Los comandantes de los cuerpos veteranos, eran españoles: lo eran los de los cuerpos voluntarios, vizcaínos, montañeses, gallegos, andaluces, miñones y artilleros. Eran americanos, los de la Legión Patricia compuesta de hijos de Buenos Aires, los de los cuerpos de arribeños, hijos de las provincias interiores; los de los indios, negros y pardos; y los de seis escuadrones de caballería, siendo español únicamente el que mandaba los Carabineros de Carlos IV.

[…]

El armamento era sumamente escaso. La invasión de los ingleses había encontrado a este país sin otro armamento que el de los restos de la expedición que vino de España el año 1776 para hostilizar los establecimientos portugueses.
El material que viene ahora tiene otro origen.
Lemma session_authorize m v pub addr ep now m' p :
  Session.wf m → Session.Manager_Authorize m v pub addr ep now = (m', Ok p) →
  Session.wf m' ∧ ∃ s, Session.heap m' !! p = Some s ∧ Session.AssignedIP s = addr
    ∧ Session.live_at m (Session.TokenID s) now = false
    ∧ Session.Session_Expired s now = false
    ∧ ∀ id, session_of m' id = if decide (id = Session.TokenID s) then Some s else session_of m id.
Proof.
  intros Hw E. split.
  { pose proof (Session.wf_step m m' Hw) as Hs. apply Hs.
    replace m' with (Session.Manager_Authorize m v pub addr ep now).1 by (by rewrite E).
    constructor. }
  unfold Session.Manager_Authorize in E. destruct v as [tok|]; [|done].
  destruct (negb (Time_IsZero _) && _) eqn:Eexp; [done|].
  destruct (scan_keys _ _); [done|]. destruct (Session.live_at m _ now) eqn:El; [done|].
  injection E as <- <-. cbn [Session.heap]. eexists. split; [apply lookup_insert_eq|].
  split; [done|]. split; [done|]. split.
  { apply Session.expired_at; [done|]. cbn [Session.ExpiresAt Session.open_session].
    apply Session.session_expiry_live. apply andb_false_iff in Eexp as [Ez|Eb].
    - left. by apply negb_false_iff in Ez.
    - right. apply negb_false_iff in Eb. unfold Time_Before in Eb. by apply Z.ltb_lt. }
  intros id. unfold session_of. cbn [Session.byToken Session.heap Session.TokenID Session.open_session].
  rewrite lookup_insert. destruct (decide (Session.tok_ID tok = id)) as [<-|Hne].
  - rewrite decide_True by done. cbn. apply lookup_insert_eq.
  - rewrite decide_False by done. destruct (Session.byToken m !! id) as [q|] eqn:Eq; [|done]. cbn.
    destruct (Session.wf_live m Hw _ _ Eq) as (s & Hs & _).
    rewrite lookup_insert_ne; [done|]. intros <-.
    assert (is_Some (Session.heap m !! Session.next m)) as Hf by eauto.
    apply (Session.wf_fresh m Hw) in Hf. lia.
Qed.

Lemma session_authorize_err m v pub addr ep now m' e :
  Session.Manager_Authorize m v pub addr ep now = (m', Err e) → m' = m.
Proof. unfold Session.Manager_Authorize. intros E. repeat (case_match; simplify_eq; try done). Qed.

Lemma session_revoke m id now : Session.wf m →
  Session.wf (Session.Manager_Revoke m id now).1
  ∧ ∀ id', session_of (Session.Manager_Revoke m id now).1 id'
      = if decide (id' = id) then None else session_of m id'.
Proof.
  intros Hw. split; [apply (Session.wf_step m); [done|constructor]|].
  intros id'. unfold Session.Manager_Revoke, session_of.
  destruct (Session.byToken m !! id) as [p|] eqn:Ep; cbn.
  2: { destruct (decide (id' = id)) as [->|]; [by rewrite Ep|done]. }
  destruct (Session.wf_live m Hw _ _ Ep) as (s & Hs & Ht & _). rewrite Hs. cbn.
  rewrite lookup_delete. destruct (decide (id = id')) as [<-|Hne];
    [by rewrite decide_True|rewrite decide_False by done].
  destruct (Session.byToken m !! id') as [q|] eqn:Eq; [|done]. cbn.
  rewrite lookup_insert_ne; [done|]. intros <-.
  destruct (Session.wf_live m Hw _ _ Eq) as (s' & Hs' & Ht' & _). congruence.
Qed.

Lemma session_sweep m it now : Session.wf m → it ≡ₚ map_to_list (Session.byToken m) →
  let '(m', out) := Session.Manager_SweepOnce m it now in
  Session.wf m'
  ∧ (∀ id, session_of m' id = match session_of m id with
       | Some s => if Session.Session_Expired s now then None else Some s | None => None end)
  ∧ NoDup (map Session.snap_TokenID out)
  ∧ ∀ x, x ∈ out → ∃ s, session_of m (Session.snap_TokenID x) = Some s
      ∧ x = Session.Session_Snapshot s ∧ Session.Session_Expired s now = true.
Proof.
  intros Hw Hit.
  assert (Session.wf (Session.Manager_SweepOnce m it now).1) as Hw'
    by (apply (Session.wf_step m); [done|by constructor]).
  destruct (Session.sweep_swept m it now Hw Hit) as (m0 & Hs & E). rewrite E in *.
  cbn [fst] in Hw'. split; [exact Hw'|].
  set (es := Session.entries m it) in *.
  assert (∀ id p s, (id, (p, s)) ∈ Session.due now es ↔
    Session.byToken m !! id = Some p ∧ Session.heap m !! p = Some s
    ∧ Session.Session_Expired s now = true) as Hdue.
  { intros id p s. rewrite Session.due_elem. unfold es.
    rewrite (Session.entries_elem m it id p s Hit). naive_solver. }
  split; [|split].
  - intros id. unfold session_of. cbn [Session.byToken Session.heap].
    rewrite (Session.swp_live _ _ _ _ Hs), (Session.swp_heap _ _ _ _ Hs).
    destruct (Session.byToken m !! id) as [p|] eqn:Ep; cbn.
    2: { by case_bool_decide. }
    destruct (Session.wf_live m Hw _ _ Ep) as (s & Hps & _). rewrite Hps.
    case_bool_decide as Hin.
    + apply list_elem_of_fmap in Hin as [[id' [p' s']] [-> Hin]]. apply Hdue in Hin as (H1 & H2 & H3).
      simpl in *. rewrite H1 in Ep. injection Ep as ->. rewrite Hps in H2. injection H2 as ->.
      by rewrite H3.
    + cbn. rewrite Hps. destruct (Session.Session_Expired s now) eqn:Ex; [|done]. destruct Hin.
      apply list_elem_of_fmap. exists (id, (p, s)). split; [done|]. by apply Hdue.
  - assert (map Session.snap_TokenID (map (λ e : string * (ptr * Session.Session),
      Session.Session_Snapshot e.2.2) (Session.due now es)) = (Session.due now es).*1) as ->.
    { rewrite map_map. apply map_ext_in. intros [id [p s]] Hin%list_elem_of_In.
      apply Hdue in Hin as (H1 & H2 & _). simpl.
      destruct (Session.wf_live m Hw _ _ H1) as (s' & Hs' & Ht & _). congruence. }
    eapply sublist_NoDup; [|apply Session.due_keys]. by apply Session.entries_nodup.
  - intros x [[id [p s]] [-> Hin]]%list_elem_of_fmap. apply Hdue in Hin as (H1 & H2 & H3).
    exists s. simpl. destruct (Session.wf_live m Hw _ _ H1) as (s' & Hs' & Ht & _).
    assert (s' = s) as -> by congruence. unfold session_of. rewrite Ht, H1. cbn. done.
Qed.

(** *** Soundness under each operation *)

Lemma sound_shrink m m' a : sound m a → Session.wf m' →
  (∀ id s, session_of m' id = Some s → session_of m id = Some s) → sound m' a.
Proof.
  intros [Hs Hi Hl Hd] Hw Hsub. split; [done|done| |].
  - intros id s Hid. by eapply Hl, Hsub.
  - intros id id' s s' H1 H2. by eapply Hd; apply Hsub.
Qed.

Lemma leased_range a a' s : Ipam.same_range a a' → Ipam.used a ⊆ Ipam.used a' →
  leased a s → leased a' s.
Proof.
  intros (Hb & Hs & _) Hsub (off & E & Hu & Hin). exists off.
  unfold Ipam.address, Ipam.usable in *. rewrite Hb, Hs. auto.
Qed.

Lemma leased_release a s s' : Ipam.wf a → leased a s → leased a s' →
  Session.AssignedIP s' ≠ Session.AssignedIP s →
  leased (Ipam.IPAM_Release a (Session.AssignedIP s)) s'.
Proof.
  intros Hw (off & E & Hu & _) (off' & E' & Hu' & Hin') Hne. exists off'.
  destruct (Ipam.release_range a (Session.AssignedIP s)) as (Hb & Hs & _).
  unfold Ipam.address, Ipam.usable in *. rewrite Hb, Hs. split; [done|]. split; [done|].
  rewrite E, (Ipam.release_used a off Hw Hu). apply elem_of_difference. split; [done|].
  intros ->%elem_of_singleton. congruence.
Qed.

Lemma sound_release m a s : sound m a → leased a s →
  (∀ id s', session_of m id = Some s' → Session.AssignedIP s' ≠ Session.AssignedIP s) →
  sound m (Ipam.IPAM_Release a (Session.AssignedIP s)).
Proof.
  intros [Hs Hi Hl Hd] Hle Hfree. split; [done|by apply Ipam.release_wf| |done].
  intros id s' Hid. apply leased_release; eauto.
Qed.

Lemma sound_allocate m a a' text : sound m a → Ipam.IPAM_Allocate a = (a', Ok text) →
  sound m a' ∧ (∀ s, Session.AssignedIP s = text → leased a' s)
  ∧ ∀ id s, session_of m id = Some s → Session.AssignedIP s ≠ text.
Proof.
  intros [Hs Hi Hl Hd] E. destruct (Ipam.allocate_ok a a' text Hi E)
    as (Hi' & Hr & off & -> & Hu & Hf & Hus).
  assert (Ipam.used a ⊆ Ipam.used a') as Hsub by (rewrite Hus; set_solver).
  split; [|split].
  - split; [done|done| |done]. intros id s Hid. eapply leased_range; eauto.
  - intros s Hip. exists off. destruct Hr as (Hb & Hsz & _).
    unfold Ipam.address, Ipam.usable in *. rewrite Hb, Hsz, Hus. split; [done|]. set_solver.
  - intros id s Hid Hip. destruct (Hl id s Hid) as (off' & E' & Hu' & Hin').
    assert (off' = off) as -> by (eapply (address_inj a); eauto; congruence). done.
Qed.

Lemma sound_open m a v pub text ep now m' p : sound m a →
  (∀ s, Session.AssignedIP s = text → leased a s) →
  (∀ id s, session_of m id = Some s → Session.AssignedIP s ≠ text) →
  Session.Manager_Authorize m v pub text ep now = (m', Ok p) → sound m' a.
Proof.
  intros [Hs Hi Hl Hd] Hle Hfree E.
  destruct (session_authorize m v pub text ep now m' p Hs E) as (Hw & s & _ & Hip & _ & _ & Hso).
  split; [done|done| |].
  - intros id s'. rewrite Hso. case_decide; [|by apply Hl]. intros [= <-]. by apply Hle.
  - intros id id' s1 s2. rewrite !Hso. case_decide as H1; case_decide as H2; [congruence|..|by apply Hd].
    + intros [= <-] H3 E'. exfalso. apply (Hfree _ _ H3). congruence.
    + intros H3 [= <-] E'. exfalso. apply (Hfree _ _ H3). congruence.
Qed.

Definition csound c : Prop := sound (ses c) (ip c).

Lemma sound_roll_back c id s now : csound c → session_of (ses c) id = Some s →
  csound (roll_back c id (Session.AssignedIP s) now).
Proof.
  intros Hc Hid. unfold csound, roll_back. cbn [ses ip set_ip set_ses].
  pose proof Hc as [Hs Hi Hl Hd]. destruct (session_revoke (ses c) id now Hs) as [Hw Hso].
  apply sound_release; [|by eapply Hl|].
  - apply (sound_shrink (ses c)); [done|done|]. intros id' s'. rewrite Hso. by case_decide.
  - intros id' s'. rewrite Hso. case_decide as Hne; [done|]. intros H1 E. apply Hne. by eapply Hd.
Qed.

Lemma drop_client_sound c id pub s now io : csound c → leased (ip c) s →
  (∀ id s', session_of (ses c) id = Some s' → Session.AssignedIP s' ≠ Session.AssignedIP s) →
  csound (drop_client c id pub (Session.AssignedIP s) now io).
Proof. intros Hc Hle Hfree. by apply sound_release. Qed.

Lemma precheck_frame c ep pub now :
  ses (Controller_abusePrecheck c ep pub now).1 = ses c
  ∧ ip (Controller_abusePrecheck c ep pub now).1 = ip c
  ∧ cfg (Controller_abusePrecheck c ep pub now).1 = cfg c.
Proof.
  unfold Controller_abusePrecheck. destruct (abuse c); [|done].
  by destruct (Abuse.AbuseGuard_PreAuthorize _ _ _ _).
Qed.

Lemma record_client_frame c s pub a ep day io1 io2 :
  ses (record_client c s pub a ep day io1 io2) = ses c
  ∧ ip (record_client c s pub a ep day io1 io2) = ip c.
Proof. unfold record_client. by destruct (db c). Qed.
(** ** Access list (acl.go) *)

(** An IPv4 network with its prefix length, or an IPv6 one. *)
Inductive IPNet := Net4 (a n : Z) | Net6 (b : list Z) (n : Z).
(** [net.ParseCIDR] of IPv6 text. *)
Class CIDR6 : Type := { parse_cidr6 : string → option IPNet }.

Definition net_ParseCIDR `{CIDR6} (s : string) : option IPNet :=
  if mem_char ":"%char (chars s) then parse_cidr6 s
  else match parse_cidr4 s with Some (a, n) => Some (Net4 a n) | None => None end.

(** The mask of a prefix of [n] bits on bytes, and whether two addresses agree
    under it. *)
Fixpoint mask_bytes (n : Z) (k : nat) : list Z :=
  match k with
  | O => []
  | S k => (if 8 <=? n then 255 else if n <=? 0 then 0 else 256 - 2 ^ (8 - n)) :: mask_bytes (n - 8) k
  end.
Fixpoint agree (m a b : list Z) : bool :=
  match m, a, b with
  | x :: m, y :: a, z :: b => (Z.land y x =? Z.land z x) && agree m a b
  | _, _, _ => true
  end.
Definition IPNet_Contains (n : IPNet) (ip : IP) : bool :=
  match n, ip with
  | Net4 a k, V4 b => agree (mask_bytes k 4) (octets a) (octets b)
  | Net6 a k, V6 b => (length a =? length b)%nat && agree (mask_bytes k (length a)) a b
  | _, _ => false
  end.

Record ACL := mkACL { nets : list IPNet }.
Definition NewLoopbackACL : ACL := mkACL [Net4 (127 * 2 ^ 24) 8; Net6 (repeat 0 15 ++ [1]) 128].
Fixpoint parse_all `{CIDR6} (cidrs : list string) : option (list IPNet) :=
  match cidrs with
  | [] => Some []
  | c :: cidrs => match net_ParseCIDR c with
                  | None => None
                  | Some n => cons n <$> parse_all cidrs
                  end
  end.
Definition NewACL `{CIDR6} (cidrs : list string) : option ACL := mkACL <$> parse_all cidrs.
Definition ACL_Allow (a : ACL) (ip : option IP) : bool :=
  match ip with None => false | Some ip => existsb (fun n => IPNet_Contains n ip) (nets a) end.
Definition ACL_AllowString `{IPv6} (a : ACL) (s : string) : bool := ACL_Allow a (net_ParseIP s).

(** ** Rate limiter (acl.go) *)

Record RateLimiter := mkLimiter { hits : gmap string (list time); max : Z; window : duration }.
Definition errLimits : string := "security: invalid rate limit parameters".
Definition NewRateLimiter (max : Z) (window : duration) : result string RateLimiter :=
  if (max <=? 0) || (window <=? 0) then Err errLimits else Ok (mkLimiter ∅ max window).

Definition hits_of (l : RateLimiter) (key : string) : list time := default [] (hits l !! key).
Definition RateLimiter_Allow (l : RateLimiter) (key : string) (now : time) : RateLimiter * bool :=
  let cut := Time_Add now (- window l) in
  let kept := List.filter (fun t => Time_After t cut) (hits_of l key) in
  let set_hits h := mkLimiter (<[key := h]> (hits l)) (max l) (window l) in
  if Z.of_nat (length kept) >=? max l then (set_hits kept, false)
  else (set_hits (kept ++ [now]), true).

(** A sequence of calls: the limiter and the calls that were let through. *)
Fixpoint limiter_run (l : RateLimiter) (calls : list (string * time)) : RateLimiter * list (string * time) :=
  match calls with
  | [] => (l, [])
  | (key, now) :: calls =>
    let '(l, ok) := RateLimiter_Allow l key now in
    let '(l, passed) := limiter_run l calls in
    (l, if ok then (key, now) :: passed else passed)
  end.

(** ** Tokens (auth.go) *)

Record Token := mkToken { t_ID : string; t_NodeID : string; t_SessionID : string; ExpiresAt : time; Scope : string }.
Definition ConstantTimeCompare (a b : string) : bool := String.eqb a b.
Inductive token_error := ErrEmptyID | ErrDenied | ErrExpired | ErrScope | ErrScopeDenied.

Definition CheckToken (presented expected : Token) (presentedSecret expectedSecret : string) (now : time)
  : result token_error unit :=
  if String.eqb (t_ID presented) "" || String.eqb (t_ID expected) "" then Err ErrEmptyID
  else if negb (ConstantTimeCompare presentedSecret expectedSecret) then Err ErrDenied
  else if negb (ConstantTimeCompare (t_ID presented) (t_ID expected)) then Err ErrDenied
  else if Time_After now (ExpiresAt expected) then Err ErrExpired
  else if negb (String.eqb (Scope presented) (Scope expected)) then Err ErrScope
  else Ok tt.

Definition CheckScope (tok : Token) (want : string) (now : time) : result token_error unit :=
  if negb (String.eqb (Scope tok) want) then Err ErrScopeDenied
  else if Time_After now (ExpiresAt tok) then Err ErrExpired
  else Ok tt.

(** ** Commands (commands.go) *)

Definition allowedCommands : list string := ["wg"; "ip"; "iptables"; "ip6tables"; "netsh"; "resolvectl"].
Definition metacharacters : list ascii :=
  chars ";|&$`\" ++ [dquote; byte_of 10; byte_of 13; byte_of 0] ++ chars "()<>{}".
Inductive command_error := ErrCommand (name : string) | ErrEmptyArg | ErrMeta (a : string) | ErrTraversal (a : string).

Definition check_arg (a : string) : result command_error unit :=
  if String.eqb a "" then Err ErrEmptyArg
  else if strings_ContainsAny a (of_chars metacharacters) then Err (ErrMeta a)
  else if strings_Contains a ".." then Err (ErrTraversal a)
  else Ok tt.
Fixpoint check_args (args : list string) : result command_error unit :=
  match args with
  | [] => Ok tt
  | a :: args => match check_arg a with Err e => Err e | Ok _ => check_args args end
  end.
Definition ValidateCommand (name : string) (args : list string) : result command_error unit :=
  if negb (existsb (String.eqb name) allowedCommands) then Err (ErrCommand name) else check_args args.

(** ** Metadata (sanitize.go) *)

Definition allowedMetadata : list string :=
  ["node_id"; "wg_pubkey"; "region"; "country"; "city"; "endpoint"; "price_per_hour_dero"; "capacity_max_clients";
   "protocol_version"; "bond_dero"; "status"; "version"].

(** [[]rune(s)]: the bytes of each code point; a byte that is not part of a
    valid encoding is the replacement character. *)
Definition replacement : list ascii := map byte_of [239; 191; 189].
Definition cont (lo hi : Z) (c : ascii) : bool := (lo <=? byte_val c) && (byte_val c <=? hi).
Definition next_rune (l : list ascii) : option (list ascii * list ascii) :=
  match l with
  | [] => None
  | a :: r =>
    let x := byte_val a in
    let bad := Some (replacement, r) in
    if x <? 128 then Some ([a], r)
    else if (194 <=? x) && (x <=? 223) then
      match r with b :: r => if cont 128 191 b then Some ([a; b], r) else bad | _ => bad end
    else if (224 <=? x) && (x <=? 239) then
      match r with
      | b :: c :: r => if cont (if x =? 224 then 160 else 128) (if x =? 237 then 159 else 191) b && cont 128 191 c
                       then Some ([a; b; c], r) else bad
      | _ => bad
      end
    else if (240 <=? x) && (x <=? 244) then
      match r with
      | b :: c :: d :: r =>
        if cont (if x =? 240 then 144 else 128) (if x =? 244 then 143 else 191) b && cont 128 191 c && cont 128 191 d
        then Some ([a; b; c; d], r) else bad
      | _ => bad
      end
    else bad
  end.
Fixpoint runes_of (fuel : nat) (l : list ascii) : list (list ascii) :=
  match fuel with
  | O => []
  | S fuel => match next_rune l with None => [] | Some (c, r) => c :: runes_of fuel r end
  end.
(** A code point takes at least one byte. *)
Definition runes (s : string) : list (list ascii) := runes_of (length (chars s)) (chars s).

Definition clip (v : string) : string :=
  let v := strings_TrimSpace v in
  if (256 <? length (runes v))%nat then of_chars (concat (take 256 (runes v))) else v.
Definition allowed_key `{Unicode} (k : string) : bool := existsb (String.eqb (strings_ToLower k)) allowedMetadata.
Definition SanitizeMetadata `{Unicode} (m : gmap string string) : gmap string string :=
  map_imap (fun k v => if allowed_key k then Some (clip v) else None) m.

(** ** Diagnostics (diagnostics.go) *)

Inductive State := OK | WARNING | FAIL | UNKNOWN.
Record Check := mkCheck { Component : string; c_State : State; Detail : string }.
Record Inputs := mkInputs {
  TunnelUp : bool; TunnelState : string; ExitIP : string; ExpectedExitIP : string; DNSRouted : bool; DNSMode : string;
  IPv6Blocked : bool; IPv6Present : bool; KillSwitch : string; NodeBonded : bool; HopCount : Z; ThreeHopClaimed : bool }.

Definition checkTunnel (i : Inputs) : Check :=
  if TunnelUp i then mkCheck "tunnel" OK ("tunnel is UP (" +:+ TunnelState i +:+ ")")
  else mkCheck "tunnel" FAIL ("tunnel is not up (" +:+ TunnelState i +:+ "); traffic is not routed through VeilNet").
Definition checkExitIP (i : Inputs) : Check :=
  if String.eqb (ExitIP i) "" then mkCheck "exit IP" UNKNOWN "exit IP not yet observed; re-check after handshake"
  else if negb (String.eqb (ExpectedExitIP i) "") && negb (String.eqb (ExitIP i) (ExpectedExitIP i)) then
    mkCheck "exit IP" FAIL ("observed exit " +:+ ExitIP i +:+ " differs from expected " +:+ ExpectedExitIP i)
  else mkCheck "exit IP" OK ("traffic exits via " +:+ ExitIP i).
Definition checkDNS `{Unicode} (i : Inputs) : Check :=
  if DNSRouted i then mkCheck "dns route" OK ("DNS resolves via the tunnel (" +:+ DNSMode i +:+ ")")
  else if String.eqb (strings_ToUpper (DNSMode i)) "SYSTEM" then
    mkCheck "dns route" WARNING "DNS uses the system resolver with your explicit consent; sites you resolve may be visible to the local network"
  else mkCheck "dns route" FAIL "DNS is not routed through the tunnel; fix before relying on exit IP".
Definition checkIPv6 (i : Inputs) : Check :=
  if IPv6Blocked i then mkCheck "ipv6" OK "IPv6 is routed through the tunnel or blocked; no bypass path"
  else if IPv6Present i then
    mkCheck "ipv6" FAIL "an unblocked IPv6 path exists outside the tunnel; traffic may bypass the exit"
  else mkCheck "ipv6" WARNING "IPv6 state unverified on this network; treated as untrusted until re-check".
Definition dash : string := of_chars (map byte_of [226; 128; 148]).
Definition checkKillSwitch `{Unicode} (i : Inputs) : Check :=
  let k := strings_ToUpper (KillSwitch i) in
  if String.eqb k "ALWAYS_ON" then
    mkCheck "killswitch" OK "kill switch ALWAYS_ON: traffic is blocked unless the tunnel is up"
  else if String.eqb k "ON_WHILE_CONNECTED" || String.eqb k "ON" then
    mkCheck "killswitch" WARNING "kill switch guards only while connected; disconnects outside a session are not blocked"
  else mkCheck "killswitch" WARNING ("kill switch is OFF; leaks are possible if the tunnel drops " +:+ dash
                                     +:+ " enable ALWAYS_ON for full blocking").
Definition checkNode (i : Inputs) : Check :=
  if NodeBonded i then mkCheck "node" OK "exit node presents the expected bond/identity"
  else mkCheck "node" WARNING "exit node bond not verified; connection works but node identity is unconfirmed".
Definition checkMultihop (i : Inputs) : Check :=
  if ThreeHopClaimed i then
    mkCheck "multihop" WARNING "3-hop display requested but 3-hop is disabled in this build; showing standard 2-hop state"
  else if HopCount i =? 2 then
    mkCheck "multihop" OK "2-hop circuit: entry knows your IP, exit knows the destination (see observability notes)"
  else if HopCount i =? 1 then
    mkCheck "multihop" WARNING "single-hop fallback: the lone node sees both your IP and destination; rotate to 2-hop when nodes are available"
  else mkCheck "multihop" UNKNOWN "no circuit established yet".
Definition RunDiagnostics `{Unicode} (i : Inputs) : list Check :=
  [checkTunnel i; checkExitIP i; checkDNS i; checkIPv6 i; checkKillSwitch i; checkNode i; checkMultihop i].
Lemma ini_roundtrip_witness :
  ParseINI (GenerateINI demo_config) = Ok demo_config
  ∧ length (strings_Split (GenerateINI demo_config) nl) = 15%nat.
Proof.
  split; [exact (ini_roundtrip demo_config demo_config_plain) | vm_compute; reflexivity].
Defined.

Lemma ipc_roundtrip_witness : ∃ text, ToIPC demo_config = Ok text
  ∧ map ps_AllowedIPs (ParseIPCDump text) = [["0.0.0.0/0"; "10.1.0.0/16"; "::/0"]; []].
Proof.
  eexists. split; [vm_compute; reflexivity|].
  rewrite (ipc_roundtrip demo_config);
    [vm_compute; reflexivity | vm_compute; reflexivity | exact demo_config_plain].
Defined.

Lemma generated_keys_valid_witness : ∃ priv pub,
  GenerateKeypair (H := toy_curve) (Some (repeat 255 32)) = Ok (priv, pub)
  ∧ PublicKeyFor (H := toy_curve) priv = Ok pub.
Proof.
  eexists _, _. split; [vm_compute; reflexivity|].
  refine (proj1 (generated_keys_valid (H := toy_curve) (repeat 255 32) _ _ eq_refl _ _)).
  - repeat apply Forall_cons_2; [..|apply Forall_nil_2]; unfold is_byte; lia.
  - vm_compute. reflexivity.
Defined.

(** An endpoint host may contain a line end: the configuration passes validation and the text for
    the device then carries a line of the endpoint's choosing. *)
Definition broken_endpoint : Config :=
  set_Peers demo_config [mkPeer demo_key
    ("h" +:+ of_chars [nl] +:+ "allowed_ip=0.0.0.0/0" +:+ of_chars [nl] +:+ "x:51820") [] 0].

Example endpoint_line_break_accepted :
  Validate broken_endpoint = Ok tt
  ∧ ∃ text, ToIPC broken_endpoint = Ok text
    ∧ map ps_AllowedIPs (ParseIPCDump text) = [["0.0.0.0/0"]].
Proof.
  split; [vm_compute; reflexivity|]. eexists. split; [vm_compute; reflexivity|].
  vm_compute. reflexivity.
Qed.
(** *** Unsupported systems *)

Definition unsupported (os : string) : string :=
  "firewall: no kill-switch backend on " +:+ os +:+ " (refusing to run unprotected)".

Definition unsupportedBackend (os : string) : Backend O :=
  mkBackend O ("unsupported(" +:+ os +:+ ")") (fun _ => [])
    (fun o _ => (o, Err (unsupported os))) (fun o _ => (o, Err (unsupported os)))
    (fun o => (o, Err (unsupported os))) (fun o _ => (o, Err (unsupported os)))
    (fun o => (o, Err (unsupported os))).

(** *** Windows: netsh *)

Definition ruleGroup : string := "VeilNet Kill Switch".

Definition allowRules (endpointIP : string) (endpointPort : Z) (tunAddr : string) (lan : bool)
  : list (list string) :=
  let base := ["group=" +:+ quoted ruleGroup; "enable=yes"] in
  [base ++ ["name=VeilNet-KS-Allow-Endpoint"; "dir=out"; "action=allow"; "protocol=UDP";
            "remoteip=" +:+ endpointIP; "remoteport=" +:+ fmt_d endpointPort];
   base ++ ["name=VeilNet-KS-Allow-Tunnel-Out"; "dir=out"; "action=allow"; "localip=" +:+ tunAddr];
   base ++ ["name=VeilNet-KS-Allow-Tunnel-In"; "dir=in"; "action=allow"; "remoteip=" +:+ tunAddr];
   base ++ ["name=VeilNet-KS-Allow-DHCP-Out"; "dir=out"; "action=allow"; "protocol=UDP";
            "remoteip=255.255.255.255"; "remoteport=67"];
   base ++ ["name=VeilNet-KS-Allow-DHCP-In"; "dir=in"; "action=allow"; "protocol=UDP";
            "localport=68"]]
  ++ if lan then
       [base ++ ["name=VeilNet-KS-Allow-LAN"; "dir=out"; "action=allow";
                 "remoteip=10.0.0.0/8,172.16.0.0/12,192.168.0.0/16"]]
     else [].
Aun la mayor parte de estos restos se había inutilizado en los desordenados movimientos del Virrey; y el bloqueo del río impedía toda introducción. Se tocaron puros recursos extremos. Se creó un cuerpo de maestranza que trabajaba día y noche, estimulado con grados militares y con salarios crecidos. Se pidió pólvora a la Capitanía General de Chile y al Virreinato del Perú, cuando además de estar situados estos pueblos a tanta distancia, dificultaba el envío de este auxilio la estación que aún impedía el paso de la cordillera: la tropa trepó y bajó los Andes a pie con los cajones de pólvora en los hombros. El plomo se proporcionó por el vecindario, arrancando y entregando caños de las azoteas, que entonces eran en mucho número porque las aguas llovedizas se derramaban en las calles; y todos los útiles de plomo y estaño del servicio doméstico de las familias. A pesar de todos estos esfuerzos, el armamento y las municiones siempre escasearon: bajaron a la capital cuerpos de milicias de San Luis, Paraguay y Tucumán, y fue preciso entretener los primeros en la construcción de baterías y trincheras y en el cuidado de caballos, y agregar los últimos al cuerpo de Arribeños para que los unos y los otros hiciesen el servicio, como lo hacían, con armas que no eran suyas, o con pedazos de bayonetas amarradas en cañas de tacuara. Todo el ejército se uniformó, la mayor parte por sí mismo; el color general era azul, con excepción del tercer escuadrón de Húsares que se uniformó de color verde, y el de Migueletes de color encarnado; la diferencia consistía en las vueltas y en los vivos, y también en los centros. Pero los uniformes, especialmente el cuerpo de oficiales, eran engalonados y de un costo desmedido. El ejército todo desplegaba el mismo entusiasmo por pelear que por lucir, y puede sin exageración asegurarse que en quince días de disciplina, se presentaba en los alardes de parada en un aspecto a la vez imponente y seductor.”